"Require" is the word to look for; copy each line of the listing where it occurs.

★ ★ ★ ★ ★ ★ ★

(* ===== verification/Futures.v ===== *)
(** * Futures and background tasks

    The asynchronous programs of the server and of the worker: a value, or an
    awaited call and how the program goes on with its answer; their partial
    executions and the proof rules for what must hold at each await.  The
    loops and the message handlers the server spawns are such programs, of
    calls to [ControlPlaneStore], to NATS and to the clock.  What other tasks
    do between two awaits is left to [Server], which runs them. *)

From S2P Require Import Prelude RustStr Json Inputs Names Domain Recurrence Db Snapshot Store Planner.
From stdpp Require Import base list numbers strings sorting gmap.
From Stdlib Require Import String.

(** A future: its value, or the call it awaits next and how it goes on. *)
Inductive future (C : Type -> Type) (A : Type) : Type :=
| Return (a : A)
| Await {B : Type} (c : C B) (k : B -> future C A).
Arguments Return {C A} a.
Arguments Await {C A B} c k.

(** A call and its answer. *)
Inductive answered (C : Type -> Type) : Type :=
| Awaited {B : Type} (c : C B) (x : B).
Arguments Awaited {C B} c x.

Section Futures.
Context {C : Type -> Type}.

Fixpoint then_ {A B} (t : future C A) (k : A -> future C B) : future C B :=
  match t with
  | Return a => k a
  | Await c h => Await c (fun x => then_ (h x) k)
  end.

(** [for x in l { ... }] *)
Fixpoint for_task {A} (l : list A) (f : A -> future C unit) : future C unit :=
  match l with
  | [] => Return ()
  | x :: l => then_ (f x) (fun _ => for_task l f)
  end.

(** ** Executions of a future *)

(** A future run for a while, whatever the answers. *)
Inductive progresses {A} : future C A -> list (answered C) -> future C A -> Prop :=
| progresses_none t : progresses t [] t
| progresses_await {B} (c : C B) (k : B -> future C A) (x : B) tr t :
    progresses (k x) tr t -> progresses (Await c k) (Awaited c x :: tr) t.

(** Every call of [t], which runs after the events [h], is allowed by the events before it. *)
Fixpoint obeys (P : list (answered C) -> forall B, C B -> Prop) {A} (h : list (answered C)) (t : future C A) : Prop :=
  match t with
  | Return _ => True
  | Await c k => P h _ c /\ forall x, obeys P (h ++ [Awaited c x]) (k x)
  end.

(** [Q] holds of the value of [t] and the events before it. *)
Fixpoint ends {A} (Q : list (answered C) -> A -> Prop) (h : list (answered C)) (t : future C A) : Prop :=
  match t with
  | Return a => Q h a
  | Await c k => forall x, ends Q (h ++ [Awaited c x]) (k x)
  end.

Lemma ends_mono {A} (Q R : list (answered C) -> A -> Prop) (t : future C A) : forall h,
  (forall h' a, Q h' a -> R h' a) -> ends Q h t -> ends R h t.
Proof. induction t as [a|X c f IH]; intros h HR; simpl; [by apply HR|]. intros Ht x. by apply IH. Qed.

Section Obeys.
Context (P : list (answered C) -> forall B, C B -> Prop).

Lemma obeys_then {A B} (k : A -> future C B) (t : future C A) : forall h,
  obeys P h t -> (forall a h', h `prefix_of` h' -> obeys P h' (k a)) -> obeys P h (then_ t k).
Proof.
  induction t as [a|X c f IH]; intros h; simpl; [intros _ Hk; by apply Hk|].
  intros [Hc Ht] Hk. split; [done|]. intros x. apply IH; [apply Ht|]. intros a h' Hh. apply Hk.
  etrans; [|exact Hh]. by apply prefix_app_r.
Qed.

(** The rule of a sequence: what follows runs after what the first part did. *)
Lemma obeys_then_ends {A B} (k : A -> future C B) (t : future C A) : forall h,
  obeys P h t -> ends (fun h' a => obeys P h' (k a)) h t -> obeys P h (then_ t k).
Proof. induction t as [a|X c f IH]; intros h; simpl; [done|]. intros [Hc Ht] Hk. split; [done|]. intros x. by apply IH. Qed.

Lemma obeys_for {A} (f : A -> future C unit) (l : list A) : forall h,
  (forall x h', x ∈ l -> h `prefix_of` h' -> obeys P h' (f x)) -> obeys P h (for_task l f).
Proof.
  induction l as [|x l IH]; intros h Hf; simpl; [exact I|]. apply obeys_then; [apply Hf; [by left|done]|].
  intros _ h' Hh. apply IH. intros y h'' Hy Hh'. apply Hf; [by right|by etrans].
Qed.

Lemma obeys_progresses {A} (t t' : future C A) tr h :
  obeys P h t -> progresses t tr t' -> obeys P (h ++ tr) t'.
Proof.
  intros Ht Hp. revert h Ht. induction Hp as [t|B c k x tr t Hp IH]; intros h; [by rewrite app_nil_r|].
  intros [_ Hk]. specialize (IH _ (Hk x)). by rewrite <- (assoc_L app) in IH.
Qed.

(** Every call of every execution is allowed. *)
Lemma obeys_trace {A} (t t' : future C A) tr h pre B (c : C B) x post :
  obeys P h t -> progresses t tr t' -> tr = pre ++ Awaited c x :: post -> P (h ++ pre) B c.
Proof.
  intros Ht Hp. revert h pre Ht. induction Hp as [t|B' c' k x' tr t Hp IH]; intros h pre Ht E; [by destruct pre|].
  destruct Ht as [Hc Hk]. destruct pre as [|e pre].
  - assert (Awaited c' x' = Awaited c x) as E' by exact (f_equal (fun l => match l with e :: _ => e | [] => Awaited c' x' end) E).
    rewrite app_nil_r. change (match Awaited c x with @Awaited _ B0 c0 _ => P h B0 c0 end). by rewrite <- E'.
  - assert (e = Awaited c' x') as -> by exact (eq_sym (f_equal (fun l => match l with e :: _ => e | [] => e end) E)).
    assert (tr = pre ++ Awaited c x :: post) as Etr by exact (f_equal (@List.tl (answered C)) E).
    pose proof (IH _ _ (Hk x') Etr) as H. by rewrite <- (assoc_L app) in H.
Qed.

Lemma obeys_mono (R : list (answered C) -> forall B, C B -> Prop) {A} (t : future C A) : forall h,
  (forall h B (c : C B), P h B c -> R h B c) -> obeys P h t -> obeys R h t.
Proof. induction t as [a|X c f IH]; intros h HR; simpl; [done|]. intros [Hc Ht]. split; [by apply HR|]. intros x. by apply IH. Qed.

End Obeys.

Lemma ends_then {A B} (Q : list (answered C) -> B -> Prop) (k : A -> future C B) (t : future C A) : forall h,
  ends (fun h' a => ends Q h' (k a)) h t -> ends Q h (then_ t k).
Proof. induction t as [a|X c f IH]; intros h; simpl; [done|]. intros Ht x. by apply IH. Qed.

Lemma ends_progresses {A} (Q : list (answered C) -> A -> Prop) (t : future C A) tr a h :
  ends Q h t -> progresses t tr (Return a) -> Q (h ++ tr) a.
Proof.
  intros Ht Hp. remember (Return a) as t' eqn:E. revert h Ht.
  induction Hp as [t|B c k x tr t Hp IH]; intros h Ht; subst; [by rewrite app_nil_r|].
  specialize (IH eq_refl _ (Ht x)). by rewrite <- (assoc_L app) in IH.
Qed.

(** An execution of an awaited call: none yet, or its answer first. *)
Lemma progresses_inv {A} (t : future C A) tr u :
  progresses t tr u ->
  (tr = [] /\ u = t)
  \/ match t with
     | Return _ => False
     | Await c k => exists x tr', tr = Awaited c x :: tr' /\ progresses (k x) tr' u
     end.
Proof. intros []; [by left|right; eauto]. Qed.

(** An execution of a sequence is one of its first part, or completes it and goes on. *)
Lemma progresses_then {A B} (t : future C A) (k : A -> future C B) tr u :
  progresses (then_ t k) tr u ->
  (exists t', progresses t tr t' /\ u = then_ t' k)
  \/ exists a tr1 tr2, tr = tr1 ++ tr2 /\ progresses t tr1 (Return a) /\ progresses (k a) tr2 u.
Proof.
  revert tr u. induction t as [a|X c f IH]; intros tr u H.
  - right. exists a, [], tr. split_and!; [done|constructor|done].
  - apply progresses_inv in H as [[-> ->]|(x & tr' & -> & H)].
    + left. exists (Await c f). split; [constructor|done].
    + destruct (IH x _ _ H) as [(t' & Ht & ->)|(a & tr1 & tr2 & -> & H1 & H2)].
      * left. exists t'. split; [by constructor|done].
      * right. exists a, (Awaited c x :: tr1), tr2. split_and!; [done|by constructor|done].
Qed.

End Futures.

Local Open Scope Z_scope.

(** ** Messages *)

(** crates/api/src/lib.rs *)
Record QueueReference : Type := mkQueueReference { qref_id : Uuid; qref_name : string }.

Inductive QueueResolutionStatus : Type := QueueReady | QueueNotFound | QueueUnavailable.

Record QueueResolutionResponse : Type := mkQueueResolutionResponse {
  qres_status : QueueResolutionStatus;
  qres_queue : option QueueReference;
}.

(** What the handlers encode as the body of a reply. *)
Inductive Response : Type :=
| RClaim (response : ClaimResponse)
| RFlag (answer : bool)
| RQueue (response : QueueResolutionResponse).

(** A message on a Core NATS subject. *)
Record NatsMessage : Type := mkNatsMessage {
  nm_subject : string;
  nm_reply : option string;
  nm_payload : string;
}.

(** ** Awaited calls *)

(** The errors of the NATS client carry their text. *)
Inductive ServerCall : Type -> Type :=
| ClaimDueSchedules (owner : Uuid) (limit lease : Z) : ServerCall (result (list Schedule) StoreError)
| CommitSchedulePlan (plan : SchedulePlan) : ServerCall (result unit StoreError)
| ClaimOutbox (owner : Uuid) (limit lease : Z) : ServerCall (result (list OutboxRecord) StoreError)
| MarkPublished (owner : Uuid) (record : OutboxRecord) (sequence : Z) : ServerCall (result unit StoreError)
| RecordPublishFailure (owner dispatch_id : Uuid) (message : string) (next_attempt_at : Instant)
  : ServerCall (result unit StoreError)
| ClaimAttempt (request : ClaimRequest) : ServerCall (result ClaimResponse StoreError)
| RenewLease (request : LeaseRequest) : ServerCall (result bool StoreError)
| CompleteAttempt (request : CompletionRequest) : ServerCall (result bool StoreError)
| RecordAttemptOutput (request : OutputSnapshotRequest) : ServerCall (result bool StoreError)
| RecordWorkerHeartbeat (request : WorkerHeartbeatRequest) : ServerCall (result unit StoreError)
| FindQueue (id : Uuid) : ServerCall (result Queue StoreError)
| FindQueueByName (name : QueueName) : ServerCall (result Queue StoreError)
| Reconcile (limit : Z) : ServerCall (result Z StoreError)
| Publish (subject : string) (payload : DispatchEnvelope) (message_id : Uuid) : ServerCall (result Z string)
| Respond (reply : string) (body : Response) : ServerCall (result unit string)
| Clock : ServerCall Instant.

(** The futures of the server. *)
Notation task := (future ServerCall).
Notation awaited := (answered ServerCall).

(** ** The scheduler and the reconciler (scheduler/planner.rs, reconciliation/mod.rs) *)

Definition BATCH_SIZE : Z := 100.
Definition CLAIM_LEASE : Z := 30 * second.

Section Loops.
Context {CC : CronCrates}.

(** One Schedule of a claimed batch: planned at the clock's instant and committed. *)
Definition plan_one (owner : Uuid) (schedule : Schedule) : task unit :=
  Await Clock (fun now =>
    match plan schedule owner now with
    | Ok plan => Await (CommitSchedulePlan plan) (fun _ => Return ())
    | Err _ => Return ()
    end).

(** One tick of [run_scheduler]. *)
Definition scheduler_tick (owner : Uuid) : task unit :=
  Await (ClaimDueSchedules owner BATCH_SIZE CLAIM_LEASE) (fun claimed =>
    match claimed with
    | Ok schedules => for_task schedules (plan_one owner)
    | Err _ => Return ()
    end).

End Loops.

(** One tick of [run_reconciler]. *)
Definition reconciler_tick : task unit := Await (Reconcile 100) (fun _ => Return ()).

★ ★ ★ ★ ★ ★ ★

**THE COMPLETED TASK**:
From S2P Require Import Prelude RustStr Json Inputs Names Domain Recurrence Db Snapshot Store Planner.
From stdpp Require Import base list numbers strings sorting gmap.
From Stdlib Require Import String.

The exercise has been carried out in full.